According to a recent article published in the journal Psychology Today, there has been a “stark uptick in reports of domestic violence and abuse” during this COVID-19 pandemic. Those who are suffering from domestic violence need to know why this is occurring, what they can do if they are a victim of domestic abuse, and resources that are available to help them.
Domestic violence perpetrators commonly use isolation as a way to assert control over their victim. The isolation orders issued by states and cities during this pandemic make it easy for this to happen. It makes it “normal” for the victim not to have contact with anyone who they can confide in or seek help from. The victim begins to believe the abuse is normal.
The isolation causes the victim to rely on their abuser in ways they would not rely on them without the isolation. The article notes that “Severe and persistent isolation can cause victims to rely solely on their abusers to define a sense of reality, which feeds into a cycle of abuse that is very difficult to escape.”

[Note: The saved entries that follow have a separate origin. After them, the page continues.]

(* ===== verification/Egress.v ===== *)
(** A Profile's egress policy (packages/backend/convex/egress.ts): parsing and normalising it,
    the evidence a Worker must report before it may serve the Profile, and the bounds on the
    egress record of an Attempt. *)

From S2P Require Import Prelude JsLib Schema HostLabels.

Definition PUBLIC_EGRESS : profile_egress := ProfileEgress EgressPublic [] [] [].
Definition MAX_EGRESS_DOMAINS : nat := 256.
Definition MAX_EGRESS_CIDRS : nat := 256.

(** ** IPv4 destinations *)

(** [/^(0|[1-9][0-9]{0,k})$/] *)
Definition decimal_part (k : nat) (s : string) : bool :=
  match String.list_ascii_of_string s with
  | [] => false
  | c :: l =>
      forallb is_digit (c :: l) && Nat.leb (length l) k &&
      (Nat.eqb (length l) 0 || negb (Ascii.eqb c "0"))
  end.

(** [Number(s)] of a string of decimal digits *)
Definition digits_value (s : string) : Z :=
  fold_left (λ acc c, acc * 10 + (ch c - 48)) (String.list_ascii_of_string s) 0.

(** The loop of [parseIPv4] over the four parts. *)
Fixpoint parse_octets (value : Z) (parts : list string) : option Z :=
  match parts with
  | [] => Some value
  | part :: parts =>
      if decimal_part 2 part then
        let octet := digits_value part in
        if 255 <? octet then None else parse_octets (value * 256 + octet) parts
      else None
  end.

Definition parseIPv4 (text : string) : option Z :=
  let parts := str_split "." text in
  if Nat.eqb (length parts) 4 then parse_octets 0 parts else None.

(** [String(n)] of a non-negative integer *)
Definition show_int (z : Z) : string := pretty (Z.to_N z).

Definition formatIPv4 (value : Z) : string :=
  str_join "." ((λ shift, show_int ((value / 2 ^ shift) mod 256)) <$> [24; 16; 8; 0]).

Definition normalizeIPv4Destination (text : string) : option string :=
  match str_split "/" text with
  | [address] => parsed ← parseIPv4 address; Some (formatIPv4 parsed +:+ "/32")
  | [address; len] =>
      parsed ← parseIPv4 address;
      if decimal_part 1 len then
        let bits := digits_value len in
        if 32 <? bits then None
        else
          let size := 2 ^ (32 - bits) in
          Some (formatIPv4 (parsed / size * size) +:+ "/" +:+ show_int bits)
      else None
  | _ => None
  end.

(** ** Domains *)

Definition domain_edge (c : ascii) : bool := is_lower_alpha c || is_digit c || Ascii.eqb c "_".
Definition domain_char (c : ascii) : bool := domain_edge c || Ascii.eqb c "-".

(** [/^[a-z0-9_]([a-z0-9_-]{0,61}[a-z0-9_])?$/] *)
Definition DOMAIN_LABEL (s : string) : bool :=
  let l := String.list_ascii_of_string s in
  match head l, last l with
  | Some first, Some final =>
      domain_edge first && domain_edge final && forallb domain_char l && Nat.leb (length l) 63
  | _, _ => false
  end.

(** [s.replace(/\.$/, "")] *)
Definition drop_final_dot (s : string) : string :=
  if ends_with "." s then slice0 (String.length s - 1) s else s.

Definition normalizeDomain (domain : string) : string := drop_final_dot (to_lower (trim domain)).

Definition domainProblem (domain : string) : option string :=
  let name := if starts_with "*." domain then slice_from 2 domain else domain in
  if str_has "*" name then Some (domain +:+ ": a wildcard is allowed only as the whole first label")
  else if Nat.ltb 253 (String.length name) then Some (domain +:+ " is longer than 253 characters")
  else
    let labels := str_split "." name in
    if Nat.ltb (length labels) 2 then Some (domain +:+ " must have at least two labels")
    else if existsb (λ l, negb (DOMAIN_LABEL l)) labels then Some (domain +:+ " has an invalid label")
    else if is_some (parseIPv4 name) then Some (domain +:+ " is an address; list it as a CIDR")
    else None.

(** ** The policy payload *)

#[local] Set Warnings "-register-all".

(** A parsed JSON value; the members of an object have distinct keys. *)
Inductive json :=
  | JNull
  | JBool (b : bool)
  | JNum (n : num)
  | JStr (s : string)
  | JArr (l : list json)
  | JObj (fields : list (string * json)).

Definition json_field (key : string) (fields : list (string * json)) : option json :=
  snd <$> head (filter (λ f, f.1 = key) fields).

(** The strings of an array of strings. *)
Fixpoint json_strings (l : list json) : option (list string) :=
  match l with
  | [] => Some []
  | JStr s :: l => cons s <$> json_strings l
  | _ :: _ => None
  end.
(* ===== verification/Fixtures.v ===== *)
(** A small fleet used as the concrete input of the witnesses: one Linux Worker with complete
    Firecracker evidence, one Profile with a warm pool, and waiting Attempts. *)

From S2P Require Import Prelude JsLib Schema HostLabels Egress Isolation.

Definition demo_checks : list readiness_check :=
  (λ n, ReadinessCheck n true None) <$> FIRECRACKER_REQUIRED_CHECKS.

Definition demo_facts : readiness_facts :=
  ReadinessFacts (Some "firecracker-microvm") (Some GuestKernel) (Some demo_checks)
    (Some "immutable-image") (Some false)
    (Some (HardwareFacts (Some "x86_64") (Some 8) (Some 32768) None None (Some true)))
    (Some (StorageFacts (Some "devmapper") (Some "pool") (Some (num_of_Z 200000)) (Some (num_of_Z 100000))))
    (Some (NetworkFacts (Some "jobs")
      (Some "sha256:0123456789abcdef0123456789abcdef0123456789abcdef0123456789abcdef")
      (Some "10.0.0.0/24") (Some "public") None)).

Definition demo_profile : profile :=
  Profile "linux" "era-linux" Firecracker "release-1" 2 4096 (Some 1) None 0 8 None
    (Some "https://github.com/acme") None None None None ProfileActive 0.

Definition demo_machine : machine :=
  Machine "worker-1" Linux ["linux"] (Some "x86_64") (Some 8) (Some 32768) None None None None None
    3 0 1000 "token-1".

Definition demo_readiness : worker_readiness :=
  WorkerReadiness 0 "linux" Firecracker "release-1" (Some 2) (Some 4096) RReady 900 None
    (Some (WarmPool 1 1 0)) None None demo_facts.

Definition demo_evidence : readiness_evidence :=
  ReadinessEvidence 0 "linux" Firecracker "release-1" (Some 2) (Some 4096) 900 None None None
    demo_facts None.

Definition demo_attempt (name : string) (runnerId createdAt : Z) : attempt :=
  Attempt "linux" Firecracker "release-1" 2 4096 name runnerId Pending None None None createdAt
    None None None None None None None None None None None None None None None None None None None
    None None None None.

Definition demo_db : db :=
  db_empty <| machines := t_of [demo_machine] |> <| profiles := t_of [demo_profile] |>
    <| attempts := t_of [demo_attempt "r-0" 70 20; demo_attempt "r-1" 71 10] |>
    <| workerReadiness := t_of [demo_readiness] |>
    <| readinessEvidence := t_of [demo_evidence] |>.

Someone who is experiencing domestic violence should call 9-1-1 if they are able to. Normally, if the police respond to a domestic violence call and the perpetrator is arrested, there will be a magistrate’s emergency protective order that goes into effect immediately. The order lasts long enough for the victim to seek a more lasting protective order from the court which can protect them against future episodes of family violence.
The police will offer a pamphlet to leave with the victim of the different resources available for their protection from the abuser. There are many shelters in the Dallas-Fort Worth area and the victim should ask the police for ways to contact one.
Other sources of help for domestic violence victims are National Domestic Violence Hotline 1-800-799-7233, National Parent Helpline 1-855-427-2736 and Crisis Text Line – text 741741 to connect with a crisis counselor.
Often, the victim of family violence is manipulated into either recanting the charges, or in not pursuing their testimony in a protective order proceeding. We encourage victims to stay strong. Studies show that once family violence begins, it does not stop. In fact, it tends to escalate.
If you are a victim of domestic violence, you may begin to think that it is your fault. If you just change your behavior, your abuser will stop abusing you. This is not true. We urge you to reach out for help before the abuse gets worse.